There is a 50-60 percent chance of an El Nino event forming in middle to late 2017, according to a new update Thursday released by the World Meteorological Organization (WMO).
The El Nino/Southern Oscillation (ENSO) is a naturally occurring phenomenon involving fluctuating ocean temperatures in the central and eastern equatorial Pacific, coupled with changes in the atmosphere. It has a major influence on weather patterns in many parts of the world and has a warming impact on global air temperatures.
Many of the climate models surveyed indicate that basin-wide neutral conditions will persist through to June 2017. The subsequent development of an El Nino during the second half of 2017 is more likely than the continuation of neutral conditions.

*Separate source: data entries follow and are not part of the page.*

(** [signaling::ProduceRequest] *)
Record ProduceRequest : Type := mk_ProduceRequest {
  ProduceRequest_request : option bool;
  ProduceRequest_id : option Z;
  ProduceRequest_method : option string;
  ProduceRequest_data : option ProduceRequest_Data
}.
#[export] Instance ProduceRequest_map : FieldsMap ProduceRequest := {|
  fm_fields := [
    field "request" pod_bool;
    field "id" pod_int64;
    field "method" pod_string;
    field "data" (JsonSerializer ProduceRequest_Data)];
  fm_get m :=
    (m.(ProduceRequest_request), (m.(ProduceRequest_id), (m.(ProduceRequest_method),
    (m.(ProduceRequest_data), tt))));
  fm_set t m :=
    let '(x0, (x1, (x2, (x3, _)))) := t in
    mk_ProduceRequest x0 x1 x2 x3;
  fm_listed m := true |}.
Definition ProduceRequest_new (gid : Z) : ProduceRequest :=
  mk_ProduceRequest (Some true) (Some gid) (Some "produce") None.
#[export] Instance ProduceRequest_lawful : LawfulModel ProduceRequest.
Proof. solve_model. Qed.

(** [signaling::ProduceResponse::Data] *)
Record ProduceResponse_Data : Type := mk_ProduceResponse_Data {
  ProduceResponse_Data_id : option string
}.
#[export] Instance ProduceResponse_Data_map : FieldsMap ProduceResponse_Data := {|
  fm_fields := [
    field "id" pod_string];
  fm_get m :=
    (m.(ProduceResponse_Data_id), tt);
  fm_set t m :=
    let '(x0, _) := t in
    mk_ProduceResponse_Data x0;
  fm_listed m := true |}.
#[export] Instance ProduceResponse_Data_init : DefaultInit ProduceResponse_Data :=
  mk_ProduceResponse_Data None.
#[export] Instance ProduceResponse_Data_lawful : LawfulModel ProduceResponse_Data.
Proof. solve_model. Qed.
#[export] Instance ProduceResponse_Data_plain : PlainModel ProduceResponse_Data.
Proof. by split. Qed.

(** [signaling::ProduceResponse] *)
Record ProduceResponse : Type := mk_ProduceResponse {
  ProduceResponse_response : option bool;
  ProduceResponse_id : option Z;
  ProduceResponse_ok : option bool;
  ProduceResponse_data : option ProduceResponse_Data
}.
#[export] Instance ProduceResponse_map : FieldsMap ProduceResponse := {|
  fm_fields := [
    field "response" pod_bool;
    field "id" pod_int64;
    field "ok" pod_bool;
    field "data" (JsonSerializer ProduceResponse_Data)];
  fm_get m :=
    (m.(ProduceResponse_response), (m.(ProduceResponse_id), (m.(ProduceResponse_ok),
    (m.(ProduceResponse_data), tt))));
  fm_set t m :=
    let '(x0, (x1, (x2, (x3, _)))) := t in
    mk_ProduceResponse x0 x1 x2 x3;
  fm_listed m := true |}.
#[export] Instance ProduceResponse_init : DefaultInit ProduceResponse :=
  mk_ProduceResponse None None None None.
#[export] Instance ProduceResponse_lawful : LawfulModel ProduceResponse.
Proof. solve_model. Qed.
#[export] Instance ProduceResponse_plain : PlainModel ProduceResponse.
Proof. by split. Qed.

(** [signaling::ProduceDataRequest::AppData] *)
Record ProduceDataRequest_AppData : Type := mk_ProduceDataRequest_AppData {
  ProduceDataRequest_AppData_info : option string
}.
#[export] Instance ProduceDataRequest_AppData_map : FieldsMap ProduceDataRequest_AppData := {|
  fm_fields := [
    field "info" pod_string];
  fm_get m :=
    (m.(ProduceDataRequest_AppData_info), tt);
  fm_set t m :=
    let '(x0, _) := t in
    mk_ProduceDataRequest_AppData x0;
  fm_listed m := true |}.
#[export] Instance ProduceDataRequest_AppData_init : DefaultInit ProduceDataRequest_AppData :=
  mk_ProduceDataRequest_AppData None.
#[export] Instance ProduceDataRequest_AppData_lawful : LawfulModel ProduceDataRequest_AppData.
Proof. solve_model. Qed.
#[export] Instance ProduceDataRequest_AppData_plain : PlainModel ProduceDataRequest_AppData.
Proof. by split. Qed.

"Memories are still fresh of the powerful 2015-2016 El Nino which was associated with droughts, flooding and coral bleaching in different parts of the world and which, combined with the long-term climate change, led to increase of global temperatures to new record highs in both 2015 and 2016," said Maxx Dilley, director of WMOs Climate Prediction and Adaptation division.
"Accurate predictions of the most recent El Nino saved untold lives. Our greatly improved ability to forecast El Nino and La Nina events contributes to the public good and is essential for the agricultural and food security sectors, for management of water resources and public health, as well as for disaster risk reduction," said Dilley.
WMO said that it is important to note also that El Nino and La Nina are not the only factors that drive global climate patterns. The state of ENSO will be carefully monitored.